About
When I was a fifteen my family and I moved from our split level brick house in town to a cabin we had built on the flattest of some fifteen acres of rolling lush farmland in the country. The land had once supported beef cattle and the topsoil was rich with nutrients, microscopic and renewable in the dark moist underground, and the blades of fescue grass grew thick and green and were buoyed by their stems like the fingers of a massive sea plant on the breeze that swept down on the foothills from the southern highland mountains. Dissecting the farm down the middle was a creek of considerate size, creating a long narrow valley between two slopes where a mixture of tall nutty hardwoods and clusters of fragrant cedars took root amongst the rocks and mayapples and flourished in the fruitful earth. The creek thrived too and flowed clear and cool past the channel bars and through runs and deep shadowy pools which held for us all some wonderment and the current lapping the creekside and spilling over the smooth glossy rock and sounding up the hillside where sat our two story house.

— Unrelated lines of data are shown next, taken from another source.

(* ===== verification/FsDelete.v ===== *)
(** Deleting a subtree. *)
From Stdlib Require Import ZArith Lia.
From stdpp Require Import base numbers list gmap strings.
From S2P Require Import Prelude HeapIface Fs FsSpec.

Section delete.
Context {H : Type} `{!KernelHeap H} `{!KernelHeapSpec H}.
Implicit Types s : fs H.

(** [i] is [idx] or a node below it. *)
Definition is_under s (idx i : nat) : bool :=
  in_use (node s i) && existsb (fun n => (up s n i =? idx)%nat) (seq 0 MAX_FILES).

Lemma is_under_true s idx i :
  tree_ok s -> idx <> 0%nat ->
  is_under s idx i = true <-> in_use (node s i) = true /\ exists n, up s n i = idx.
Proof.
  intros Ht Hne. unfold is_under. rewrite andb_true_iff, existsb_exists.
  setoid_rewrite Nat.eqb_eq. split.
  - intros [Hu (n & _ & Hn)]. eauto.
  - intros [Hu (n & Hn)]. split; [done|]. exists n. split; [|done]. apply list_elem_of_In, elem_of_seq.
    destruct (Nat.lt_ge_cases n MAX_FILES); [lia|].
    assert (up s n i = 0%nat); [|congruence].
    replace n with ((MAX_FILES - 1) + (n - (MAX_FILES - 1)))%nat by (unfold MAX_FILES in *; lia).
    rewrite up_add, (t_up s Ht i Hu). by apply up_root.
Qed.

Lemma is_under_unused s idx i : in_use (node s i) = false -> is_under s idx i = false.
Proof. unfold is_under. by intros ->. Qed.

(** No node is its own proper ancestor. *)
Lemma no_cycle s n i : tree_ok s -> in_use (node s i) = true -> i <> 0%nat -> up s (S n) i <> i.
Proof.
  intros Ht Hu Hne Hc.
  assert (Hk : forall k, up s (k * S n) i = i).
  { induction k as [|k IH]; [done|]. change (S k * S n)%nat with (S n + k * S n)%nat.
    by rewrite up_add, Hc. }
  assert (up s (256 * S n) i = 0%nat); [|by rewrite Hk in *].
  replace (256 * S n)%nat with ((MAX_FILES - 1) + (256 * S n - (MAX_FILES - 1)))%nat
    by (unfold MAX_FILES; lia).
  rewrite up_add, (t_up s Ht i Hu). by apply up_root.
Qed.

(** ** States in which some nodes were cleared *)

(** [p] is the block of a body that a node of [P] owns. *)
Definition owned_by s (P : nat -> bool) (p : Z) : Prop :=
  exists i, P i = true /\ in_use (node s i) = true /\ 0 < capacity (node s i) /\ data (node s i) = p.

(** The bodies of [P] are free in the heap of [s'], and no other block changed. *)
Definition released s (P : nat -> bool) s' : Prop :=
  data_ok s -> live (heap s') ⊆ live (heap s) /\
    forall p, (owned_by s P p -> live (heap s') !! p = None) /\
      (~ owned_by s P p -> live (heap s') !! p = live (heap s) !! p).

Record cleared s (P : nat -> bool) s' : Prop := {
  rm_node i : node s' i = if P i then null_file else node s i;
  rm_len : length (files s') = length (files s);
  rm_meta : meta s' = meta s;
  rm_data : data_pres s s';
}.

Record removed s (P : nat -> bool) s' : Prop := {
  rm_cleared :> cleared s P s';
  rm_live : released s P s';
}.

Lemma removed_none s P : (forall i, P i = false) -> removed s P s.
Proof.
  intros HP. split; [split; [intros i; by rewrite HP|done|done|by split]|].
  intros _. split; [done|]. intros p. split; [|done]. intros (i & Hi & _). by rewrite HP in Hi.
Qed.

Lemma removed_ext s P Q s' : (forall i, P i = Q i) -> removed s P s' -> removed s Q s'.
Proof.
  intros HPQ [[H1 H2 H3 H4] H5]. split; [split; try done; intros i; by rewrite <-HPQ|].
  assert (Ho : forall p, owned_by s Q p <-> owned_by s P p).
  { intros p. split; intros (i & Hi & Hr); exists i; [rewrite HPQ|rewrite <-HPQ]; done. }
  intros Hok. destruct (H5 Hok) as [Hsub Hl]. split; [done|]. intros p. rewrite !Ho. apply Hl.
Qed.

Lemma removed_trans s1 s2 s3 P Q :
  removed s1 P s2 -> removed s2 Q s3 -> removed s1 (fun i => Q i || P i) s3.
Proof.
  intros [[H1 H2 H3 H4] H5] [[K1 K2 K3 K4] K5]. split; [split|].
  - intros i. rewrite K1, H1. by destruct (Q i), (P i).
  - congruence.
  - congruence.
  - eapply data_pres_trans; [|done|done]. intros j _. rewrite K1. by destruct (Q j).
  - intros Hok. destruct (H5 Hok) as [Hsub Hl]. destruct (K5 (proj1 (H4 Hok))) as [Ksub Kl].
    split; [by etransitivity|]. intros p. split.
    + assert (Hgone : live (heap s2) !! p = None -> live (heap s3) !! p = None).
      { intros Hn. destruct (live (heap s3) !! p) as [n|] eqn:E; [|done].
        by rewrite (lookup_weaken _ _ _ _ E Ksub) in Hn. }
      intros (i & Hi & Hu & Hc & Hp). destruct (P i) eqn:EP.
      { apply Hgone, Hl. by exists i. }
      rewrite orb_false_r in Hi. apply Kl. exists i. by rewrite H1, EP.
    + intros Hno. rewrite (proj2 (Kl p)), (proj2 (Hl p)); [done|..].
      * intros (i & Hi & Hr). apply Hno. exists i. by rewrite Hi, orb_true_r.
      * intros (i & Hi & Hu & Hr). apply Hno. rewrite H1 in Hu, Hr. destruct (P i) eqn:EP; [done|].
        exists i. by rewrite Hi.
Qed.

Lemma released_clear s i :
  in_use (node s i) = true -> released s (fun j => (j =? i)%nat) (clear_slot i (free_data i s)).
Proof.
  intros Hi Hok. change (heap (clear_slot i (free_data i s))) with (heap (free_data i s)).
  rewrite free_data_eq by done. destruct (Z.ltb_spec 0 (capacity (node s i))) as [Hc|Hc].
  - destruct (d_own s Hok i Hi Hc) as (sz & bs & Hl & _). change (heap (free_block _ s)) with (kfree (data (node s i)) (heap s)).
    destruct (kfree_ok (heap s) (data (node s i)) (d_heap s Hok) (mk_is_Some _ _ Hl)) as [_ ->].
    split; [apply delete_subseteq|]. intros p. split.
    + intros (j & ->%Nat.eqb_eq & _ & _ & <-). apply lookup_delete_eq.
    + intros Hno. apply lookup_delete_ne. intros <-. apply Hno. exists i. by rewrite Nat.eqb_refl.
  - split; [done|]. intros p. split; [|done]. intros (j & ->%Nat.eqb_eq & _ & Hc' & _). lia.
Qed.

Lemma removed_clear s i :
  in_use (node s i) = true -> removed s (fun j => (j =? i)%nat) (clear_slot i (free_data i s)).
Proof.
  intros Hi. pose proof (in_use_lt s i Hi) as Hlt. split; [|by apply released_clear].
  assert (Hf : files (free_data i s) = files s /\ meta (free_data i s) = meta s).
  { unfold free_data. by destruct (_ && _). }
  destruct Hf as [Hf Hm]. split.
  - intros j. unfold clear_slot. rewrite node_put by (by rewrite Hf). unfold node. rewrite Hf.
    destruct (decide (j = i)), (Nat.eqb_spec j i); done.
  - unfold clear_slot. by rewrite length_put, Hf.
  - unfold clear_slot. done.
  - by apply data_pres_clear.
Qed.

Section removal.
Variables (s s' : fs H) (P : nat -> bool).
Hypothesis Hs : tree_ok s.
Hypothesis Hr : cleared s P s'.
Hypothesis HP0 : P 0%nat = false.
Hypothesis Hclosed : forall i, in_use (node s i) = true -> P (parent s i) = true -> P i = true.

Lemma removed_keep i : in_use (node s' i) = true <-> in_use (node s i) = true /\ P i = false.
Proof. rewrite (rm_node _ _ _ Hr). destruct (P i); cbn; naive_solver. Qed.

Lemma removed_up n i : in_use (node s i) = true -> P i = false -> up s' n i = up s n i.
Proof.
  revert i. induction n as [|n IH]; intros i Hu Hi; [done|]. simpl.
  assert (parent s' i = parent s i) as ->.
  { unfold parent. by rewrite (rm_node _ _ _ Hr), Hi. }
  apply IH; [by apply (t_parent s Hs)|].
  destruct (P (parent s i)) eqn:E; [|done]. by rewrite Hclosed in Hi.
Qed.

The cabin was built from timber and plans purchased from a log home builder after great deliberation over square footage and design. My parents had grown up in middle America farm country and valued both space and functionality and for that reason the floor plan called for spacious family areas, picture windows and large covered porches. For the build site and orientation, they chose a level section of the field but instead of setting the front of the house toward the road, they turned it to face the woods and the water. The front porch stretched the width of the house and sat high on the foundation, offering anyone so inclined a clear view of the creek and the buckeye trees and blackberry patches that grew along the fencerow on the opposite hillside. This became our gathering place, a spot to sit and share with others our worries and dreams and histories. Our family’s front back porch.
The farm and the cabin have been out of our possession for a long time now, but I was reminded recently of the times I spent on that porch (and other porches, too) contemplating the past, the things I did and were done to me, and thinking about the future. There is never any plan that is foolproof. No one can predict what lies ahead, no more than can they change what happened in the past. Life is handed down to us, to partake, to achieve, to endure. It is a fact and realization that comes to everyone eventually, day by day, minute by minute, on front porches all over the world.
On December 23rd, 2009 my daughter was diagnosed with Type 1 Diabetes. She is eight years old. This is her story and our story too as we all learn to grasp this disease and do what we must to tend to her care. I know you have stories too and I hope you’ll take time and sit down, on my virtual front back porch, and share in this with me.